Eu não lembranças nem memórias de poder-me refugiar nalgum lugar especial. Sempre pautei o meu esconderijo secreto com o que não verbalizava.Não é necessário passar por uma guerra,ou por uma revolução para ter medo e precisar de refugiar em algo ou lugar seguro. Há histórias que ficam,essas sim,encontram no refugio o silêncio que as inquieta. Estamos numa crise de medo que tem nome de vírus. Um vírus dizem ou escreveram os “profetas” que se prolongará por muito mais tempo,possivelmente,até a humanidade aprender o valor e o respeito a termos uns pelos outros,no meio do desastre,no meio de tudo que mete medo,aprendamos o valor do que é o ser humano. Somos superiores,somos colectivamente solidários,só ainda não nos tinham posto à prova. Quem sabe!?… Abraço meu querido amigo,todo o cuidado é pouco,estejamos atentos,a amizade é o principal antídoto.
Obrigado Cecília.
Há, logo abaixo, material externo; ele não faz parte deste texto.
Lemma defragment_node page ty right prev cells :
  node_at page ty right prev cells ->
  node_at (Node.defragment psz page) ty right prev cells
  /\ Node.content_start (Node.defragment psz page) = Z.of_nat (Node.usable psz) - Z.of_nat (cells_bytes cells).
Proof.
  intros Hn. pose proof usable_bounds as Hu. pose proof (node_room _ _ _ _ _ Hn) as Hroom. pose proof Hn as [].
  set (u := Node.usable psz) in *.
  destruct (pack_cells_spec _ _ _ _ _ Hn cells 0%nat (replicate u 0) u) as (sc & offs & E & L1 & L2 & Hb & _ & Hcells);
    [done|rewrite length_replicate; unfold kHdr in *; lia|].
  rewrite length_replicate in L1. unfold Node.defragment. fold u. rewrite na_count0, E.
  set (last_ := (u - cells_bytes cells)%nat) in *.
  set (p1 := blit last_ (drop last_ sc) page).
  assert (Lp1 : length p1 = psz) by (unfold p1; by rewrite length_blit).
  assert (Hub : (u + 4 = psz)%nat) by (unfold u, Node.usable, kPageTrailerBytes; lia).
  assert (Hld : length (drop last_ sc) = (u - last_)%nat) by (by rewrite length_drop, L1).
  assert (Hoffs : Forall (fun o => Z.of_nat o < 65536) offs).
  { apply Forall_lookup. intros j o Hj. destruct (lookup_lt_is_Some_2 cells j) as [c Hc]; [rewrite <- L2; by eapply lookup_lt_Some|].
    destruct (Hcells j c Hc) as [H1 _]. rewrite Hj in H1. injection H1 as ->. lia. }
  destruct (store_slots_spec offs p1 0) as (S1 & S2 & S3 & S4); [rewrite Lp1, L2; unfold kHdr in *; lia|done|].
  rewrite L2, Nat.add_0_l in S3. cbn [Nat.add] in S4. unfold kHdr in *.
  set (p2 := Node.store_slots p1 0 offs) in *.
  set (P := Node.set_frag (Node.set_content_start p2 (Z.of_nat last_)) 0).
  assert (HP : forall o n, (8 <= o)%nat -> sub o n P = sub o n p2).
  { intros o n Ho. unfold P, Node.set_frag, Node.set_content_start, put_u16. by regions. }
  assert (HP4 : forall o n, (o + n <= 4)%nat -> sub o n P = sub o n p2).
  { intros o n Ho. unfold P, Node.set_frag, Node.set_content_start, put_u16. by regions. }
  assert (Hp1 : forall o n, (o + n <= last_)%nat -> sub o n p1 = sub o n page).
  { intros o n Ho. unfold p1. by rewrite sub_blit_before. }
  assert (Hhead : forall o n, (o + n <= 4 \/ 8 <= o /\ o + n <= 24)%nat -> sub o n P = sub o n page).
  { intros o n Ho. destruct Ho; [rewrite HP4 by lia|rewrite HP by lia]; rewrite S3 by lia; apply Hp1; lia. }
  assert (Hcs : Node.content_start P = Z.of_nat last_).
  { unfold P, Node.content_start, Node.set_frag, Node.set_content_start, get_u16, put_u16. regions.
    apply (get_put_le 2); [lia|]. change (256 ^ Z.of_nat 2) with 65536. lia. }
  assert (Hfr : Node.frag P = 0).
  { unfold P, Node.frag, Node.set_frag, get_u16, put_u16. apply (get_put_le 2); [|done].
    unfold Node.set_content_start, put_u16. rewrite length_blit. lia. }
  assert (Hslot : forall j c, cells !! j = Some c -> Node.slot P j = (u - cells_bytes (take (S j) cells))%nat).
  { intros j c Hj. destruct (Hcells j c Hj) as [Ho _]. apply S4 in Ho. rewrite <- Ho.
    unfold Node.slot, get_u16. rewrite get_le_region, HP by (unfold kHdr; lia). by rewrite <- get_le_region. }
  split; [|rewrite Hcs; lia].
  constructor; rewrite ?Hcs, ?Hfr; try done.
  - unfold P, Node.set_frag, Node.set_content_start, put_u16. rewrite !length_blit. lia.
  - unfold P, Node.set_frag, Node.set_content_start, put_u16. do 2 apply bytes_ok_put. apply S2, bytes_ok_blit'; [|done].
    apply bytes_ok_drop, Hb, bytes_ok_replicate. unfold is_byte. lia.
  - rewrite <- na_type0. unfold Node.type. rewrite byte_at_region, (byte_at_region page), Hhead by lia. done.
  - rewrite <- na_right0. unfold Node.right, get_u64. rewrite get_le_region, (get_le_region 8 page), Hhead by lia. done.
  - rewrite <- na_prev0. unfold Node.prev, get_u64. rewrite get_le_region, (get_le_region 8 page), Hhead by lia. done.
  - rewrite <- na_count0. unfold Node.count, get_u16. rewrite get_le_region, (get_le_region 2 page), Hhead by lia. done.
  - unfold kHdr. lia.
  - lia.
  - intros j c Hj. rewrite (Hslot j c Hj). pose proof (cells_bytes_take_le (S j) cells).
    pose proof (cells_bytes_take_S _ _ _ Hj). destruct (na_cells0 j c Hj) as (_ & _ & _ & Hok).
    split_and!; [lia|lia| |done]. destruct (Hcells j c Hj) as [_ Hsc]. rewrite HP by lia. rewrite S3 by lia.
    unfold p1. rewrite sub_blit_inside by (rewrite ?Hld; lia).
    unfold sub. rewrite drop_drop. replace (last_ + (u - cells_bytes (take (S j) cells) - last_))%nat
      with (u - cells_bytes (take (S j) cells))%nat by lia. exact Hsc.
  - intros i j ci cj Hij Hi Hj. rewrite (Hslot i ci Hi), (Hslot j cj Hj).
    pose proof (cells_bytes_take_S _ _ _ Hi). pose proof (cells_bytes_take_S _ _ _ Hj).
    pose proof (cells_bytes_take_le (S i) cells). pose proof (cells_bytes_take_le (S j) cells).
    destruct (decide (i < j)%nat).
    + right. pose proof (cells_bytes_take_mono (S i) j cells). lia.
    + left. pose proof (cells_bytes_take_mono (S j) i cells). lia.
Qed.
Fixpoint descend (fuel : nat) (key : Bytes) (page : PageNo) (path : list PathEntry)
    : M W (list PathEntry * Bytes) :=
  match fuel with
  | O => lift (corrupt "b-tree too deep")
  | S fuel =>
      let! leaf := read page in
      if Node.is_leaf leaf then ret (mkEntry page (fst (Node.lower_bound leaf key)) :: path, leaf)
      else if negb (Node.type leaf =? kInterior) then
        lift (corrupt ("b-tree page " +:+ to_string page +:+ " has bad type"))
      else
        let lo := upper_bound leaf key in
        let next := if (lo <? Node.count leaf)%nat then Node.child leaf lo else Node.right leaf in
        if next =? 0 then lift (corrupt "b-tree interior page has null child")
        else descend fuel key next (mkEntry page lo :: path)
  end.
Definition find_leaf (key : Bytes) : M W (list PathEntry * Bytes) := descend 64 key (root_ tree) [].

Definition slot_of (path : list PathEntry) : nat := match path with e :: _ => pe_slot e | [] => 0%nat end.
Definition key_at (n : Bytes) (slot : nat) (key : Bytes) : bool :=
  (slot <? Node.count n)%nat && is_eq (compare_bytes (Node.key n slot) key).

Definition slot_value (n : Bytes) (slot : nat) : M W Bytes :=
  if Node.overflowed n slot then read_overflow (Node.overflow_page n slot) (Node.value_len n slot)
  else ret (Node.inline_value n slot).

Definition get (key : Bytes) : M W (option Bytes) :=
  let! (path, leaf) := find_leaf key in
  let slot := slot_of path in
  if negb (key_at leaf slot key) then ret None
  else let! value := slot_value leaf slot in ret (Some value).
(* ===== verification/BTreeTree.v ===== *)
(** Trees of pages, without the pages.

    A [tree] is the shape a B+tree has on disk: leaves with their entries and
    interior nodes with children and separators, each with its page number.
    Three in-order sequences describe everything a page can show of it: the
    leaves, the interior nodes and the [skeleton] of keys and separators, whose
    sortedness is the search invariant.  A tree is taken apart at a leaf by a
    context, the list of frames from the leaf up, which is what a path from
    the root records. *)

From stdpp Require Import base numbers list sorting.
From S2P Require Import Prelude Bytes PageFormat.
Open Scope Z_scope.

(** * Key order *)

Definition klt (a b : Bytes) : Prop := lex a b = Lt.
Definition kle (a b : Bytes) : Prop := lex a b <> Gt.

Lemma lex_refl a : lex a a = Eq.
Proof. by apply lex_eq. Qed.
Lemma klt_irrefl a : ~ klt a a.
Proof. unfold klt. by rewrite lex_refl. Qed.
Lemma klt_trans a b c : klt a b -> klt b c -> klt a c.
Proof. apply lex_trans. Qed.
Lemma kle_cases a b : kle a b <-> a = b \/ klt a b.
Proof.
  unfold kle, klt. destruct (lex a b) eqn:E; [apply lex_eq in E; subst|..]; split; try done; auto.
  - intros [->|?]; [by rewrite lex_refl in E|done].
Qed.
Lemma kle_not_klt a b : kle a b <-> ~ klt b a.
Proof. unfold kle, klt. rewrite (lex_antisym a b). by destruct (lex a b). Qed.
Lemma klt_kle_trans a b c : klt a b -> kle b c -> klt a c.
Proof. intros H1 [->|H2]%kle_cases; [done|by eapply klt_trans]. Qed.
Lemma kle_klt_trans a b c : kle a b -> klt b c -> klt a c.
Proof. intros [->|H1]%kle_cases H2; [done|by eapply klt_trans]. Qed.
Lemma klt_kle a b : klt a b -> kle a b.
Proof. unfold klt, kle. by intros ->. Qed.
Lemma kle_refl a : kle a a.
Proof. apply kle_cases. by left. Qed.
Lemma key_cases a b : klt a b \/ a = b \/ klt b a.
Proof.
  unfold klt. destruct (lex a b) eqn:E; [apply lex_eq in E; auto|by left|].
  right. right. by rewrite lex_antisym, E.
Qed.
Neste texto tento viajar brevemente por sítios que perduram na minha memória. Temos de ser solidários, saber do outro, ajudar. Abraço Grande
Querido Jorge,
hoje mesmo e em resposta a um pequeno desabafo meu, uma pessoa muito querida me respondia : – “Não fugimos de nada, nem de ninguém. Sobretudo não fugimos de nós próprios. Nunca vi beleza na fuga”.
Fiquei encantada com esta resposta. E subscrevo-a totalmente.
A tua crónica é muito bonita e leva-nos a sonhar. Mas a hora é de permanecer. Serenamente. Juntos. Um cordão branco.
Abraços!
Obrigado Cristina. Fugir? Não há para onde! Resta-nos sonhar com os locais da nossa vida. Abraço.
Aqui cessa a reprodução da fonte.